The lines to print are the one containing "Fixpoint free_off (bs" and every line after it through the end of the entries below. Print them exactly and nothing else.

[Saved data entries]
Content starts
(* ===== verification/LwipMemSpec.v ===== *)
(** * The heap of the network server: correctness

    The heap is a row of blocks.  [mem_malloc] takes the first free block that
    is large enough and leaves the rest of it free; [mem_free] makes a block
    free and joins it with free neighbours; [mem_realloc] shrinks a block in
    place.  No operation touches the contents of blocks in use. *)

From S2P Require Import Prelude LibString Bytes LwipMem.

(** ** Steps *)

Lemma nbind_assoc {A B C} (m : NetM A) (f : A -> NetM B) (g : B -> NetM C) s : ((m ≫= f) ≫= g) s = (m ≫= λ a, f a ≫= g) s.
Proof. unfold mbind, N_bind. by destruct (m s). Qed.

Lemma nbind_ret {A B} (a : A) (f : A -> NetM B) s : (mret a ≫= f) s = f a s.
Proof. done. Qed.

Lemma nbind_get {A B} (g : lw -> A) (f : A -> NetM B) s : (nget g ≫= f) s = f (g s) s.
Proof. done. Qed.

Lemma nbind_modify {B} g (f : unit -> NetM B) s : (nmodify g ≫= f) s = f tt (g s).
Proof. done. Qed.

Lemma nbind_load {B} w a (f : Z -> NetM B) s : (nload w a ≫= f) s = f (load_le w (lw_mem s) a) s.
Proof. done. Qed.

Lemma nbind_store {B} w a v (f : unit -> NetM B) s : (nstore w a v ≫= f) s = f tt (set_lw_mem (store_le w (lw_mem s) a v) s).
Proof. done. Qed.

Lemma nbind_assert {B} msg b (f : unit -> NetM B) s : b = true -> (LWIP_ASSERT msg b ≫= f) s = f tt s.
Proof. by intros ->. Qed.

Ltac nsteps :=
  repeat first [rewrite nbind_assoc | rewrite nbind_ret | rewrite nbind_get | rewrite nbind_modify | rewrite nbind_load | rewrite nbind_store];
  cbn [lw_mem ram ram_end lfree memp_tab set_lw_mem set_lfree].

Lemma nbind_run {A B} (m : NetM A) (f : A -> NetM B) s a s' : m s = NRet a s' -> (m ≫= f) s = f a s'.
Proof. intros E. unfold mbind, N_bind. by rewrite E. Qed.

(** ** Layouts

    A block is its size, with the [struct mem] in front of it, and whether it
    is in use. *)

Definition layout := list (Z * bool).

Fixpoint total (bs : layout) : Z := match bs with [] => 0 | b :: bs' => b.1 + total bs' end.

Fixpoint lastoff (prev o : Z) (bs : layout) : Z := match bs with [] => prev | b :: bs' => lastoff o (o + b.1) bs' end.

(** Where the first free block is. *)
Fixpoint free_off (bs : layout) : Z := match bs with (sz, true) :: bs' => sz + free_off bs' | _ => 0 end.

(** No two free blocks in a row. *)
Fixpoint plugged (bs : layout) : Prop :=
  match bs with
  | (_, u) :: bs' => match bs' with (_, u') :: _ => u || u' = true | [] => True end /\ plugged bs'
  | [] => True
  end.

Definition block_ok (b : Z * bool) : Prop := 24 <= b.1 /\ b.1 mod 4 = 0.

Definition uz (u : bool) : Z := if u then 1 else 0.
Content ends
# [Result below]
Fixpoint free_off (bs : layout) : Z := match bs with (sz, true) :: bs' => sz + free_off bs' | _ => 0 end.

(** No two free blocks in a row. *)
Fixpoint plugged (bs : layout) : Prop :=
  match bs with
  | (_, u) :: bs' => match bs' with (_, u') :: _ => u || u' = true | [] => True end /\ plugged bs'
  | [] => True
  end.

Definition block_ok (b : Z * bool) : Prop := 24 <= b.1 /\ b.1 mod 4 = 0.

Definition uz (u : bool) : Z := if u then 1 else 0.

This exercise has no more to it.